If you love Southwestern flavors, you’ll want to make this pasta salad for your next potluck or summer barbecue. It’s full of colorful, flavorful ingredients, including black beans, tomatoes, peppers, and a creamy, zesty dressing.
Don’t you love delicious summer salads? Whether it’s a bowl of crisp garden veggies or a comforting potato salad, I just love all the delicious salads and sides you can enjoy in the warm weather.
This recipe is a twist on the traditional pasta salads. It’s full of colorful vegetables, cilantro, tri-color beans, and a creamy, spicy dressing. It’s super delicious, and it basically disappeared when I made it.
There are so many things that I love about pasta salads like this. For one, you can make it and then eat it for lunch for a few days. I’m all about reducing the amount of cooking I do in the summer.
Secondly, this is a great way to get some extra veggies into your family. Use whatever veggies you think they’d like. You can add grated carrots, diced cucumber, or even roasted sweet potatoes to this dish if you like.
This salad is naturally dairy free, and I used gluten free pasta shells and egg free mayo to keep it allergy friendly. Of course, you can use whatever mayo you like and whatever type of pasta you prefer.
If you’re looking for a traditional pasta salad, you may want to try this vegan macaroni salad recipe.
- Gluten Free Pasta – There are many brands of gluten free pasta that work well in pasta salad. Try Jovial, or Ancient Harvest, or any brand that you like and work for your dietary needs. Make sure you don’t overcook the pasta – when it’s too overdone, that makes for a mushy pasta salad.
- Beans – I like Eden brand canned beans, because they are made in an allergy friendly facility. Be sure to call on any new ingredient and make sure it is safe for your particular needs. If you can’t eat beans, you can leave them out.
- Onion – Chopped sweet onion adds a nice flavor without being too overpowering. If you can’t have onion, you can leave it out and substitute celery or chives.

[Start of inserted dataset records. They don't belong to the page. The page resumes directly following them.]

(* ===== verification/ClientEnv.v ===== *)
(** * The DHCP client: the texts of the options

    What fill_envp writes into its blocks: the addresses of an option and the address
    of the client, and where the blocks are too short. *)
From S2P Require Import Prelude CLib Heap System Bytes Genconfig GenconfigSpec GenconfigOps.
From S2P Require Import GenconfigFile Cconfig SystemApi Syslog Userland LibEnds Dhcp DhcpOptions.
From S2P Require Import DhcpPacket DhcpLeases DhcpTable DhcpFiles DhcpServer DhcpSettings ClientPacket.
From S2P Require Import DhcpScript Dhcpc ClientCheck.

(** The text of four bytes *)
Definition quad_text (a : bytes) : str :=
  match a with [b0; b1; b2; b3] => ip_text b0 b1 b2 b3 | _ => [] end.
Definition quad (a : bytes) : Prop := is_bytes a ∧ length a = 4%nat.

Lemma quad_text_short a : quad a → (length (quad_text a) ≤ 16)%nat.
Proof.
  intros [Hb Hl]. destruct a as [|b0 [|b1 [|b2 [|b3 [|]]]]]; try done. by apply ip_text_length.
Qed.

Lemma sprintip_quad cap dest pre a rest :
  quad a → slen (dest ++ pre ++ quad_text a) < cap →
  sprintip cap dest pre (a ++ rest) = Ok (dest ++ pre ++ quad_text a).
Proof.
  intros [Hb Hl] Hc. destruct a as [|b0 [|b1 [|b2 [|b3 [|]]]]]; try done.
  change (sprintf cap dest (pre ++ ip_text b0 b1 b2 b3) = Ok (dest ++ pre ++ ip_text b0 b1 b2 b3)).
  unfold sprintf. by rewrite (proj2 (Z.ltb_lt _ _)).
Qed.

Lemma sprintip_full cap dest pre a rest :
  quad a → cap ≤ slen (dest ++ pre ++ quad_text a) →
  sprintip cap dest pre (a ++ rest) = Fault Overflow.
Proof.
  intros [Hb Hl] Hc. destruct a as [|b0 [|b1 [|b2 [|b3 [|]]]]]; try done.
  change (sprintf cap dest (pre ++ ip_text b0 b1 b2 b3) = Fault Overflow).
  unfold sprintf. by rewrite (proj2 (Z.ltb_ge _ _)).
Qed.

Lemma slen_app s t : slen (s ++ t) = slen s + slen t.
Proof. unfold slen. rewrite length_app. lia. Qed.

Lemma fill_loop_ips fuel cap dest qs rest :
  Forall quad qs → qs ≠ [] → (length qs ≤ fuel)%nat →
  slen dest + 16 * Z.of_nat (length qs) < cap →
  fill_loop fuel OPTION_IP 4 cap dest (concat qs ++ rest) (4 * Z.of_nat (length qs)) =
  Ok (dest ++ concat (quad_text <$> qs)).
Proof.
  intros Hq. revert fuel dest. induction Hq as [|a qs Ha Hq IH]; intros fuel dest Hne Hf Hcap; [done|].
  destruct fuel as [|fuel]; [simpl in Hf; lia|]. cbn [fill_loop length concat fmap list_fmap] in *.
  pose proof (quad_text_short a Ha) as Hs.
  change (OPTION_IP =? OPTION_STRING) with false. cbn iota. unfold fill_one.
  change (OPTION_IP =? OPTION_IP_PAIR) with false. change (OPTION_IP =? OPTION_IP) with true. cbn iota.
  rewrite <- app_assoc, sprintip_quad by (done || (rewrite !slen_app; unfold slen at 2 3; simpl; lia)).
  unfold mbind, res_bind, mret, res_ret. cbn [app].
  destruct (Z.leb_spec (4 * Z.of_nat (S (length qs)) - 4) 0) as [Hz|Hp].
  - destruct qs; [|simpl in Hz; lia]. by rewrite app_nil_r.
  - replace (4 * Z.of_nat (S (length qs)) - 4) with (4 * Z.of_nat (length qs)) by lia.
    change (Z.to_nat 4) with 4%nat. rewrite drop_app_length' by by symmetry; apply Ha.
    rewrite IH.
    + by rewrite <- app_assoc.
    + intros ->. simpl in Hp. lia.
    + lia.
    + rewrite slen_app. unfold slen at 2. lia.
Qed.

(** The block of fill_envp for an option of [len] bytes *)
Definition block (len : Z) (o : dhcp_option) : Z := upper_length len o + slen (o_name o) + 2.

(** C29: the block that fill_envp takes for an option with addresses holds their text:
    fill_options writes the name and each address in dotted form, in order, for any
    number of addresses. *)
Theorem fill_options_addresses o qs rest :
  option_type o = OPTION_IP → Forall quad qs → qs ≠ [] →
  let len := 4 * Z.of_nat (length qs) in
  fill_options (block len o) (concat qs ++ rest) len o =
  Ok (o_name o ++ lit "=" ++ concat (quad_text <$> qs)).
Proof.
  intros Ho Hq Hne len. unfold fill_options, block, upper_length. rewrite Ho.
  change (max_option_length OPTION_IP) with 17. change (option_length OPTION_IP) with 4.
  assert (len / 4 = Z.of_nat (length qs)) as -> by (unfold len; rewrite Z.mul_comm, Z.div_mul; lia).
  unfold sprintf. change ([] ++ o_name o ++ lit "=") with (o_name o ++ lit "=").
  rewrite (proj2 (Z.ltb_lt _ _)) by (rewrite slen_app; unfold slen at 2; simpl; lia).
  unfold mbind, res_bind, mret, res_ret. unfold len. rewrite fill_loop_ips.
  - by rewrite app_assoc.
  - done.
  - done.
  - lia.
  - rewrite slen_app. unfold slen at 2. simpl. lia.
Qed.

(** C40: an option with an address that has less than four bytes makes fill_options
    write past its block: its length is rounded down to no address, and the text of
    an address is written all the same. *)
Theorem fill_options_short o len a rest :
  option_type o = OPTION_IP → 0 ≤ len < 4 → quad a →
  fill_options (block len o) (a ++ rest) len o = Fault Overflow.
Proof.
  intros Ho Hlen Ha. unfold fill_options, block, upper_length. rewrite Ho.
  change (option_length OPTION_IP) with 4. rewrite (Z.div_small len 4), Z.mul_0_r by lia.
  unfold sprintf. change ([] ++ o_name o ++ lit "=") with (o_name o ++ lit "=").
  rewrite (proj2 (Z.ltb_lt _ _)) by (rewrite slen_app; unfold slen at 2; simpl; lia).
  unfold mbind, res_bind, mret, res_ret. cbn [fill_loop].
  change (OPTION_IP =? OPTION_STRING) with false. cbn iota. unfold fill_one.
  change (OPTION_IP =? OPTION_IP_PAIR) with false. change (OPTION_IP =? OPTION_IP) with true. cbn iota.
  rewrite sprintip_full; [done|done|].
  destruct Ha as [Hb Hl]. destruct a as [|b0 [|b1 [|b2 [|b3 [|]]]]]; try done.
  cbn [quad_text app]. unfold ip_text. rewrite !slen_app. unfold slen. simpl. lia.
Qed.

Lemma fmt_byte_3 b : is_byte b → (length (fmt_u b) = 3%nat ↔ 100 ≤ b).
Proof.
  intros Hb. pose proof (forallb_forall (λ b, eqb (Nat.eqb (length (fmt_u b)) 3) (100 <=? b)) (seqZ 0 256))
    as [H _].
  specialize (H ltac:(by vm_compute) b). rewrite <- list_elem_of_In, elem_of_seqZ in H.
  unfold is_byte in Hb. specialize (H ltac:(lia)). apply eqb_prop in H.
  destruct (Nat.eqb_spec (length (fmt_u b)) 3), (Z.leb_spec 100 b); try done; lia.
Qed.

Lemma ip_text_16 b0 b1 b2 b3 :
  is_bytes [b0; b1; b2; b3] →
  length (ip_text b0 b1 b2 b3) = 16%nat ↔ 100 ≤ b0 ∧ 100 ≤ b1 ∧ 100 ≤ b2 ∧ 100 ≤ b3.
Proof.
  intros Hb. unfold is_bytes in Hb. rewrite !Forall_cons in Hb. destruct Hb as (H0 & H1 & H2 & H3 & _).
  unfold ip_text. rewrite !length_app. change (length (lit ".")) with 1%nat.
  change (length (lit " ")) with 1%nat.
  destruct (fmt_byte b0 H0) as [-> ?], (fmt_byte b1 H1) as [-> ?], (fmt_byte b2 H2) as [-> ?],
    (fmt_byte b3 H3) as [-> ?].
  rewrite <- (fmt_byte_3 b0), <- (fmt_byte_3 b1), <- (fmt_byte_3 b2), <- (fmt_byte_3 b3) by done. lia.
Qed.

(** The block for the client's address is one byte short exactly for the addresses
    whose four numbers have three digits: for them fill_envp writes past it, for all
    others it holds the text. *)
Theorem env_ip_spec b0 b1 b2 b3 :
  is_bytes [b0; b1; b2; b3] →
  env_ip (of_le [b0; b1; b2; b3]) =
    if bool_decide (100 ≤ b0 ∧ 100 ≤ b1 ∧ 100 ≤ b2 ∧ 100 ≤ b3) then Fault Overflow
    else Ok (lit "ip=" ++ ip_text b0 b1 b2 b3).
Proof.
  intros Hb. unfold env_ip. rewrite (le_bytes_of_le [b0; b1; b2; b3] Hb : le_bytes 4 _ = _).
  pose proof (ip_text_16 _ _ _ _ Hb) as H16. pose proof (ip_text_length _ _ _ _ Hb) as Hle.
  rewrite <- (app_nil_r [b0; b1; b2; b3]) at 1. case_bool_decide as H.
  - apply sprintip_full; [by split|]. apply H16 in H. cbn [quad_text app].
    rewrite slen_app. unfold slen. rewrite H. simpl. lia.
  - rewrite sprintip_quad; [done|by split|]. cbn [quad_text app].
    assert (length (ip_text b0 b1 b2 b3) ≠ 16%nat) by by intros E; apply H, H16.
    rewrite slen_app. unfold slen. simpl. lia.
Qed.

(** ** At the options of the table *)
Definition dns_option : dhcp_option :=
  Opt (lit "dns") (Z.lor (Z.lor OPTION_IP OPTION_LIST) OPTION_REQ) DHCP_DNS_SERVER.

Lemma quad_dec a : bool_decide (length a = 4%nat ∧ Forall (λ b, 0 ≤ b < 256) a) = true → quad a.
Proof. by intros [H1 H2]%bool_decide_eq_true. Qed.

Lemma fill_options_addresses_witness :
  fill_options (block 8 dns_option) ([168; 126; 63; 1] ++ [168; 126; 63; 2] ++ [255]) 8 dns_option =
  Ok (lit "dns=168.126.63.1 168.126.63.2 ").
Proof.
  apply (fill_options_addresses dns_option [[168; 126; 63; 1]; [168; 126; 63; 2]] [255]).
  - reflexivity.
  - constructor; [apply quad_dec; reflexivity|]. constructor; [apply quad_dec; reflexivity|constructor].
  - discriminate.
Defined.

Lemma fill_options_short_witness :
  fill_options (block 1 dns_option) [168; 255; 0; 0; 0] 1 dns_option = Fault Overflow.
Proof.
  apply (fill_options_short dns_option 1 [168; 255; 0; 0] [0]);
    [reflexivity|lia|apply quad_dec; reflexivity].
Defined.

Lemma env_ip_spec_witness :
  env_ip (of_le [111; 112; 113; 114]) = Fault Overflow ∧
  env_ip (of_le [192; 168; 0; 2]) = Ok (lit "ip=192.168.0.2 ").
Proof.
  split.
  - apply (env_ip_spec 111 112 113 114). apply (quad_dec [111; 112; 113; 114]). reflexivity.
  - apply (env_ip_spec 192 168 0 2). apply (quad_dec [192; 168; 0; 2]). reflexivity.
Defined.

- Vegan Mayo – We enjoy Earth Balance Mayonnaise, but you can use any brand of mayo that works for your dietary needs.
- Spices – Cumin, chili powder, garlic powder, and paprika add some zesty flavor to the creamy dressing.
If you like different vegetables, you can throw those in this Southwest pasta salad. I think some corn or chopped avocado would work well in here. You could also add a variety of chopped peppers or even a little finely diced jalapeno. It’s really easy to tailor this creamy pasta salad to your dietary needs.
Make Ahead Instructions
If you’d like to get a head start on preparing this before a gathering, I would recommend chopping all the veggies the night before.
You could also mix up the dressing and store it in a jar in the refrigerator. I would make the gluten free pasta on the day you want to serve this. Sometimes gluten free pasta gets dry or hard the day after cooking.
You can leave them out if you like! Feel free to add something else, like chopped zucchini, corn, or even shredded carrots. For a little crunch, you can add some pepitas or sunflower seeds.
Sure, just use parsley instead! You could also use basil if that’s what you have on hand.
More Salad Recipes
Disclosure: This post contains affiliate links.
Crowd-Pleasing Southwest Pasta Salad.
A tasty summer salad with veggies and a delicious dressing. This Southwest pasta salad is sure to be a favorite!
- 8 ounces gluten free shells or a different pasta shape, like rotini or macaroni
- 15 ounces tricolor beans drained and rinsed
- 1 red bell pepper chopped
- 1 ½ cups grape tomatoes sliced
- ⅔ cup sweet onion chopped
- ½ cup cilantro leaves or parsley
For the dressing:
- ¾ cup Earth Balance mayonnaise or a different brand that works for your needs
- 1 ½ teaspoons cumin
- ¾ teaspoon chili powder
- 1 teaspoon garlic powder
- 1 teaspoon paprika
- ½ teaspoon sea salt
- 1 ½ teaspoons organic cane sugar
- 1 Tablespoon lime juice
Prepare the pasta according to package directions. Drain and set aside to cool.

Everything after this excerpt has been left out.